- Supreme Court of the United States

Decided December 8, 2009
- Full case name: NRG Power Marketing, Limited Liability Company v. Maine Public Utilities Commission
- Citations: 558 U.S. 165 (more)

Holding
- The Mobile–Sierra presumption does not depend on the identity of the complainant who seeks FERC investigation.

Court membership
- Chief Justice John Roberts Associate Justices John P. Stevens · Antonin Scalia Anthony Kennedy · Clarence Thomas Ruth Bader Ginsburg · Stephen Breyer Samuel Alito · Sonia Sotomayor

Case opinions
- Majority: Ginsburg
- Dissent: Stevens

= NRG Power Marketing, LLC v. Maine Public Utilities Commission =

NRG Power Marketing, LLC v.

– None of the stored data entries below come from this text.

Lemma take_app_short (n : nat) (s t : string) :
  (n ≤ String.length s)%nat → Str.take n (s +:+ t) = Str.take n s.
Proof.
  revert n. induction s as [|c s IH]; intros n Hn.
  - simpl in Hn. by replace n with 0%nat by lia.
  - destruct n as [|n]; [done|]. simpl in Hn.
    rewrite app_cons. simpl. rewrite IH; [done|lia].
Qed.

(** The loop that writes the lines, on a device that does not fail, and on
    one that has room for [room] more characters: the file gets the first
    [room] characters of what the lines make. *)
Lemma write_loop_ok (file : string) (buffer : list string) (w : world)
    (written : string) :
  files w !! file = Some written → writes_left w = None →
  for_each buffer (λ line, Fs.write file line) w =
    (Return tt, with_files w (<[file := written +:+ Str.join "" buffer]> (files w))).
Proof.
  revert w written. induction buffer as [|line buffer IH]; intros w written Hf Hw.
  - simpl. change (Str.join "" []) with EmptyString.
    rewrite app_empty_r, insert_id by done. by destruct w.
  - simpl. unfold mbind, io_bind, Fs.write at 1. rewrite Hw, Hf. simpl.
    erewrite IH; [|by apply lookup_insert_eq|done].
    rewrite join_empty_cons, app_assoc.
    unfold with_files. simpl. by rewrite insert_insert_eq.
Qed.
(** * joplin2notion: the URL canonicalizer of [src/lib/urls.js] and the
    scripts around it

    A shallow embedding of [looksLikeTracking], [canUseHttps] and [cleanUrl],
    together with the part of the platform they run on: JavaScript strings and
    regular expressions, and the WHATWG [URL] and [URLSearchParams] classes.

    Strings are [string]s whose characters stand for UTF-16 code units below
    128; on such strings the byte order of [String.compare] is the code-unit
    order of JavaScript and [toLowerCase] is the ASCII case mapping.

    The scripts that tidy the URLs of a database, look for duplicates and
    import markdown files follow: [src/tidy-urls.js], [src/miscellany.js],
    [src/bookmarks.js] and the files of [src/unnamed].  The service they
    talk to is a parameter of the model.  The titles and the markdown they
    handle are strings of code units below 256, see [Text]. *)

From Stdlib Require Import Bool Arith Lia List Ascii String NArith.
From Stdlib Require Import DecimalString DecimalN.
From Stdlib Require Import Sorted Permutation.
Import ListNotations.
Open Scope string_scope.
Open Scope nat_scope.

(* ================================================================== *)
(** * JavaScript strings *)

Module Str.

Definition lower_char (c : ascii) : ascii :=
  let n := nat_of_ascii c in
  if (65 <=? n) && (n <=? 90) then ascii_of_nat (n + 32) else c.

(** [String.prototype.toLowerCase]. *)
Fixpoint toLowerCase (s : string) : string :=
  match s with
  | EmptyString => EmptyString
  | String c s' => String (lower_char c) (toLowerCase s')
  end.

(** [String.prototype.startsWith]. *)
Fixpoint startsWith (s p : string) : bool :=
  match p, s with
  | EmptyString, _ => true
  | String _ _, EmptyString => false
  | String c p', String c' s' => Ascii.eqb c c' && startsWith s' p'
  end.

(** [String.prototype.endsWith]. *)
Fixpoint endsWith (s p : string) : bool :=
  String.eqb s p ||
  match s with
  | EmptyString => false
  | String _ s' => endsWith s' p
  end.

(** [String.prototype.includes]. *)
Fixpoint includes (s p : string) : bool :=
  startsWith s p ||
  match s with
  | EmptyString => false
  | String _ s' => includes s' p
  end.

(** [s.slice(0, -1)]: the string without its last character. *)
Fixpoint slice_0_m1 (s : string) : string :=
  match s with
  | EmptyString => EmptyString
  | String c EmptyString => EmptyString
  | String c s' => String c (slice_0_m1 s')
  end.

(** [s.slice(n)] for [n >= 0]. *)
Fixpoint drop (n : nat) (s : string) : string :=
  match n, s with
  | O, _ => s
  | S n', String _ s' => drop n' s'
  | S _, EmptyString => EmptyString
  end.

(** [Set.prototype.has] on a table of strings. *)
Definition has (table : list string) (x : string) : bool :=
  existsb (String.eqb x) table.

Fixpoint forallb (p : ascii -> bool) (s : string) : bool :=
  match s with
  | EmptyString => true
  | String c s' => p c && forallb p s'
  end.

(** The longest prefix whose characters satisfy [p], and the rest. *)
Fixpoint span (p : ascii -> bool) (s : string) : string * string :=
  match s with
  | EmptyString => (EmptyString, EmptyString)
  | String c s' =>
      if p c then let (a, b) := span p s' in (String c a, b)
      else (EmptyString, s)
  end.

End Str.

(* ================================================================== *)
(** * Regular expressions

    The fragment of ECMAScript patterns that [urls.js] uses with
    [RegExp.prototype.test]: literals, [.], [*], [?], sequencing and the
    assertions [^] and [$] (no flags, so [.] excludes line terminators and the
    assertions are those of the whole input).  The matcher is the
    backtracking matcher of the language specification, in continuation
    passing style. *)

Module RegExp.

Inductive regex : Type :=
| Empty
| Chr (c : ascii)
| Dot
| Seq (r1 r2 : regex)
| Opt (r : regex)
| Star (r : regex)
| Bol
| Eol.

(** A literal run of characters. *)
Fixpoint Lit (s : string) : regex :=
  match s with
  | EmptyString => Empty
  | String c s' => Seq (Chr c) (Lit s')
  end.

Definition line_terminator (c : ascii) : bool :=
  Ascii.eqb c "010" || Ascii.eqb c "013".

(** A continuation receives whether the position is still the start of the
    input, and the input that is left. *)
Definition cont : Type := bool -> string -> bool.

Fixpoint m (r : regex) (k : cont) (bos : bool) (s : string) {struct r} : bool :=
  match r with
  | Empty => k bos s
  | Chr c =>
      match s with
      | String c' s' => Ascii.eqb c c' && k false s'
      | EmptyString => false
      end
  | Dot =>
      match s with
      | String c' s' => negb (line_terminator c') && k false s'
      | EmptyString => false
      end
  | Seq r1 r2 => m r1 (m r2 k) bos s
  | Opt r' => m r' k bos s || k bos s
  | Star r' =>
      (fix star (fuel : nat) (bos : bool) (s : string) {struct fuel} : bool :=
         match fuel with
         | O => k bos s
         | S fuel' =>
             m r' (fun bos' s' =>
                     (String.length s' <? String.length s) && star fuel' bos' s')
               bos s
             || k bos s
         end) (S (String.length s)) bos s
  | Bol => bos && k bos s
  | Eol =>
      match s with
      | EmptyString => k bos s
      | String _ _ => false
      end
  end.

Fixpoint search (r : regex) (bos : bool) (s : string) : bool :=
  m r (fun _ _ => true) bos s ||
  match s with
  | EmptyString => false
  | String _ s' => search r false s'
  end.

(** [r.test(s)]: some position of [s] starts a match. *)
Definition test (r : regex) (s : string) : bool := search r true s.

End RegExp.

(* ================================================================== *)
(** * [src/lib/urls.js]: the tracking-parameter classifier *)

Import RegExp.

Definition PARAMS_TO_REMOVE : list string :=
  [ "utm_source"; "utm_medium"; "utm_campaign"; "utm_term"; "utm_content";
    "fbclid"; "ref"; "ref_src"; "source";
    "_ga"; "_gl"; "_tracking";
    "gclid"; "gclsrc"; "dclid"; "affiliate_id"; "affiliate";
    "mc_cid"; "mc_eid"; "zanpid"; "msclkid"; "_hsenc"; "_hsmi"; "igshid";
    "mkt_tok";
    "session_id"; "user_id"; "visitor_id";
    "platform"; "device"; "device_id";
    "timestamp"; "ts"; "time";
    "cache"; "nocache"; "bust"; "cb" ].

Definition PARAMS_TO_KEEP : list string :=
  [ "page"; "q"; "search"; "id"; "category"; "type"; "sort"; "filter" ].

Definition trackingPatterns : list regex :=
  [ Seq Bol (Seq (Lit "_") (Star Dot));                      (* /^_.*/ *)
    Seq (Star Dot) (Seq (Lit "id") Eol);                     (* /.*id$/ *)
    Seq (Star Dot) (Seq (Lit "click") (Star Dot));           (* /.*click.*/ *)
    Seq (Lit "track") (Opt (Lit "ing"));                     (* /track(ing)?/ *)
    Seq (Lit "ref") (Opt (Seq (Lit "er") (Opt (Lit "r"))));  (* /ref(er(r)?)?/ *)
    Lit "campaign";                                          (* /campaign/ *)
    Seq Bol (Seq (Lit "src") Eol);                           (* /^src$/ *)
    Lit "affiliate";                                         (* /affiliate/ *)
    Seq Bol (Seq (Lit "s_") (Star Dot)) ].                   (* /^s_.*/ *)

Definition looksLikeTracking (param : string) : bool :=
  if Str.has PARAMS_TO_KEEP (Str.toLowerCase param) then false
  else existsb (fun pattern => test pattern (Str.toLowerCase param))
               trackingPatterns.

(* ================================================================== *)
(** * Percent-encoding (WHATWG URL Standard, section 1.3) *)

Module Percent.

Definition hex_digit (n : nat) : ascii :=
  if n <? 10 then ascii_of_nat (48 + n) else ascii_of_nat (55 + n).

(** [%XX], with upper-case hexadecimal digits. *)
Definition encode_byte (c : ascii) : string :=
  let n := nat_of_ascii c in
  String "%" (String (hex_digit (n / 16)) (String (hex_digit (n mod 16)) "")).

Definition hex_value (c : ascii) : option nat :=
  let n := nat_of_ascii c in
  if (48 <=? n) && (n <=? 57) then Some (n - 48)
  else if (65 <=? n) && (n <=? 70) then Some (n - 55)
  else if (97 <=? n) && (n <=? 102) then Some (n - 87)
  else None.

(** Percent-decode: [%] followed by two hexadecimal digits is one byte, any
    other character stands for itself. *)
Fixpoint decode (s : string) : string :=
  match s with
  | EmptyString => EmptyString
  | String c s1 =>
      if Ascii.eqb c "%" then
        match s1 with
        | String a (String b rest) =>
            match hex_value a, hex_value b with
            | Some h, Some l => String (ascii_of_nat (16 * h + l)) (decode rest)
            | _, _ => String c (decode s1)
            end
        | _ => String c (decode s1)
        end
      else String c (decode s1)
  end.
(** * Document persistence and conflict resolution: context, autosave, manager

    A shallow embedding of the document context
    ([packages/docregistry/src/context.ts]), of the autosave handler
    ([SaveHandler]) and of the document manager ([DocumentManager]).

    Promises are modelled as programs that ask the environment (the
    contents service, the dialog) for a reply and continue with it; the
    mutable fields of the context are threaded through as a record.  A
    rejected promise keeps the state reached when it was rejected, as a
    JavaScript exception keeps the assignments made before it was thrown. *)

From Stdlib Require Import String Ascii List ZArith Bool Lia.
Import ListNotations.

Local Open Scope string_scope.
Local Open Scope Z_scope.

(** ** JavaScript values used by the code *)

(** [content: any] of a contents model: [undefined] when the content was
    not requested, a string for the text and base64 formats, a JSON
    document (kept in serialized form, the context never looks inside)
    for the json format. *)
Inductive JSONValue : Type :=
| JUndefined
| JString (s : string)
| JObject (serialized : string).

(** Truthiness of a [string | undefined]. *)
Definition truthy (v : option string) : bool :=
  match v with
  | None => false
  | Some s => negb (String.eqb s "")
  end.

(** Strict equality [===] on [string | undefined]. *)
Definition strict_eq (a b : option string) : bool :=
  match a, b with
  | None, None => true
  | Some x, Some y => String.eqb x y
  | _, _ => false
  end.

(** What a promise can be rejected with. *)
Inductive Rejection : Type :=
| ResponseError (status : Z) (text : string) (message : string)
| JsError (message : string)
| Reason (s : string).

(** [err.response && err.response.status === n] *)
Definition response_status_is (n : Z) (err : Rejection) : bool :=
  match err with
  | ResponseError status _ _ => Z.eqb status n
  | _ => false
  end.

(** [err.message] *)
Definition message_of (err : Rejection) : option string :=
  match err with
  | ResponseError _ _ m => Some m
  | JsError m => Some m
  | Reason _ => None
  end.

(** ** The contents service *)

Module Contents.

Record IModel : Type := {
  name : string;
  path : string;
  type : string;
  writable : bool;
  created : string;
  last_modified : option string;
  mimetype : string;
  content : JSONValue;
  format : option string
}.

Record ICheckpointModel : Type := {
  id : string;
  checkpoint_last_modified : string
}.

Record IFetchOptions : Type := {
  fetch_type : option string;
  fetch_format : option string;
  fetch_content : bool
}.

Record ISaveOptions : Type := {
  save_type : string;
  save_format : string;
  save_content : JSONValue
}.

End Contents.

(** ** Requests, replies and asynchronous programs *)

(** The asynchronous calls the context waits for. *)
Inductive Request : Type -> Type :=
| Contents_get (path : string) (opts : Contents.IFetchOptions)
    : Request Contents.IModel
| Contents_save (path : string) (opts : Contents.ISaveOptions)
    : Request Contents.IModel
| Contents_listCheckpoints (path : string)
    : Request (list Contents.ICheckpointModel)
| Contents_createCheckpoint (path : string)
    : Request Contents.ICheckpointModel
| ShowDialog (title : string) (buttons : list string)
    : Request string.

(** A reply settles the awaited promise.  While the context was
    suspended its owner may have disposed it: [disposed_meanwhile]. *)
Record Reply (R : Type) : Type := {
  disposed_meanwhile : bool;
  settled : Rejection + R
}.
Arguments disposed_meanwhile {R} _.
Arguments settled {R} _.

Definition fulfils {R : Type} (rp : Reply R) : bool :=
  match settled rp with inr _ => true | inl _ => false end.

(** Calls the code does not wait for. *)
Inductive Effect : Type :=
| Console_warn
| Dialog_opened (title : string) (body : option string) (buttons : list string).

Inductive Prog (A : Type) : Type :=
| Ret (a : A)
| Fire (e : Effect) (k : Prog A)
| Vis {R : Type} (q : Request R) (k : Reply R -> Prog A).
Arguments Ret {A} a.
Arguments Fire {A} e k.
Arguments Vis {A R} q k.

Fixpoint bindP {A B : Type} (p : Prog A) (f : A -> Prog B) : Prog B :=
  match p with
  | Ret a => f a
  | Fire e k => Fire e (bindP k f)
  | Vis q k => Vis q (fun rp => bindP (k rp) f)
  end.

(** ** Running a program against an environment *)

Inductive Event : Type :=
| Called {R : Type} (q : Request R) (rp : Reply R)
| Fired (e : Effect).

Definition Handler (W : Type) : Type :=
  forall R : Type, Request R -> W -> Reply R * W.

Fixpoint run {W A : Type} (h : Handler W) (p : Prog A) (w : W)
  : A * W * list Event :=
  match p with
  | Ret a => (a, w, [])
  | Fire e k =>
      let '(a, w', tr) := run h k w in (a, w', Fired e :: tr)
  | Vis q k =>
      let '(rp, w1) := h _ q w in
      let '(a, w', tr) := run h (k rp) w1 in
      (a, w', Called q rp :: tr)
  end.

Definition result_of {W A : Type} (x : A * W * list Event) : A := fst (fst x).
Definition world_of {W A : Type} (x : A * W * list Event) : W := snd (fst x).
Definition trace_of {W A : Type} (x : A * W * list Event) : list Event := snd x.

(** Observations on traces. *)

Definition is_write (ev : Event) : bool :=
  match ev with
  | Called (Contents_save _ _) _ => true
  | _ => false
  end.

Definition is_conflict_dialog (ev : Event) : bool :=
  match ev with
  | Called (ShowDialog title _) _ => String.eqb title "File Changed"
  | _ => false
  end.

Definition is_error_dialog (title : string) (ev : Event) : bool :=
  match ev with
  | Fired (Dialog_opened t _ _) => String.eqb t title
  | _ => false
  end.

Definition is_checkpoint_created (ev : Event) : bool :=
  match ev with
  | Called (Contents_createCheckpoint _) rp => fulfils rp
  | _ => false
  end.

Definition is_checkpoint_request (ev : Event) : bool :=
  match ev with
  | Called (Contents_createCheckpoint _) _ => true
  | _ => false
  end.

Definition count (f : Event -> bool) (tr : list Event) : nat :=
  length (filter f tr).

(** ** Collaborators of the context *)

(** What the code takes from the JavaScript platform and from path
    utilities: [new Date(s).getTime()] ([None] is [NaN]), the value of
    [JSON.parse(text).message] inside its [try] ([None] when it throws),
    and [PathExt.basename(contents.localPath(p))]. *)
Record Platform : Type := {
  Date_getTime : string -> option Z;
  JSON_message : string -> option string;
  localName : string -> string
}.

(** Modelled from the spec: the document model (the model classes of the
    registry are not part of the sources at hand): it holds the content,
    a [dirty] flag and the serialization methods. *)
Record DocumentModel : Type := {
  value : JSONValue;
  dirty : bool;
  readOnly : bool;
  isCollaborative : bool;
  model_isDisposed : bool
}.

Definition set_dirty (b : bool) (m : DocumentModel) : DocumentModel :=
  {| value := value m; dirty := b; readOnly := readOnly m;
     isCollaborative := isCollaborative m;
     model_isDisposed := model_isDisposed m |}.

Definition fromJSON (v : JSONValue) (m : DocumentModel) : DocumentModel :=
  {| value := v; dirty := dirty m; readOnly := readOnly m;
     isCollaborative := isCollaborative m;
     model_isDisposed := model_isDisposed m |}.

Definition fromString (s : string) (m : DocumentModel) : DocumentModel :=
  fromJSON (JString s) m.

Definition toJSON (m : DocumentModel) : JSONValue := value m.

Definition toString (m : DocumentModel) : string :=
  match value m with
  | JUndefined => ""
  | JString s => s
  | JObject s => s
  end.

Definition model_dispose (m : DocumentModel) : DocumentModel :=
  {| value := value m; dirty := dirty m; readOnly := readOnly m;
     isCollaborative := isCollaborative m; model_isDisposed := true |}.

Record IModelFactory : Type := {
  factory_name : string;
  fileFormat : string;
  contentType : string
}.

(** Modelled from the spec: the client session (its class is not part of
    the sources at hand): it exposes [path] get/set and a property-changed
    signal the context listens to. *)
Record ClientSession : Type := {
  session_path : string;
  session_name : string;
  session_isDisposed : bool
}.

(** ** Line endings *)

Definition CR : ascii := "013"%char.
Definition LF : ascii := "010"%char.

(** [content.indexOf('\r') !== -1] *)
Fixpoint has_CR (s : string) : bool :=
  match s with
  | EmptyString => false
  | String c rest => Ascii.eqb c CR || has_CR rest
  end.

(** [content.replace(/\r\n|\r/g, '\n')]: scanning from the left, a CR
    followed by LF is replaced as a pair, any other CR alone. *)
Fixpoint replace_line_endings (s : string) : string :=
  match s with
  | EmptyString => EmptyString
  | String c rest =>
      if Ascii.eqb c CR then
        match rest with
        | String d rest' =>
            if Ascii.eqb d LF
            then String LF (replace_line_endings rest')
            else String LF (replace_line_endings rest)
        | EmptyString => String LF EmptyString
        end
      else String c (replace_line_endings rest)
  end.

Maine Public Utilities Commission, , was a United States Supreme Court case in which the court held that the Mobile-Sierra presumption does not depend on the identity of the complainant who seeks Federal Energy Regulatory Commission (FERC) investigation.

==Background==

The Mobile-Sierra presumption was established by the Supreme Court in the cases United Gas Pipe Line Co. v. Mobile Gas Service Corp. and FPC v. Sierra Pacific Power Co.. The presumption requires FERC to presume that an electricity rate set by a freely negotiated wholesale-energy contract meets the Federal Power Act's (FPA) "just and reasonable" prescription; the presumption may be overcome only if FERC concludes that the contract seriously harms the public interest.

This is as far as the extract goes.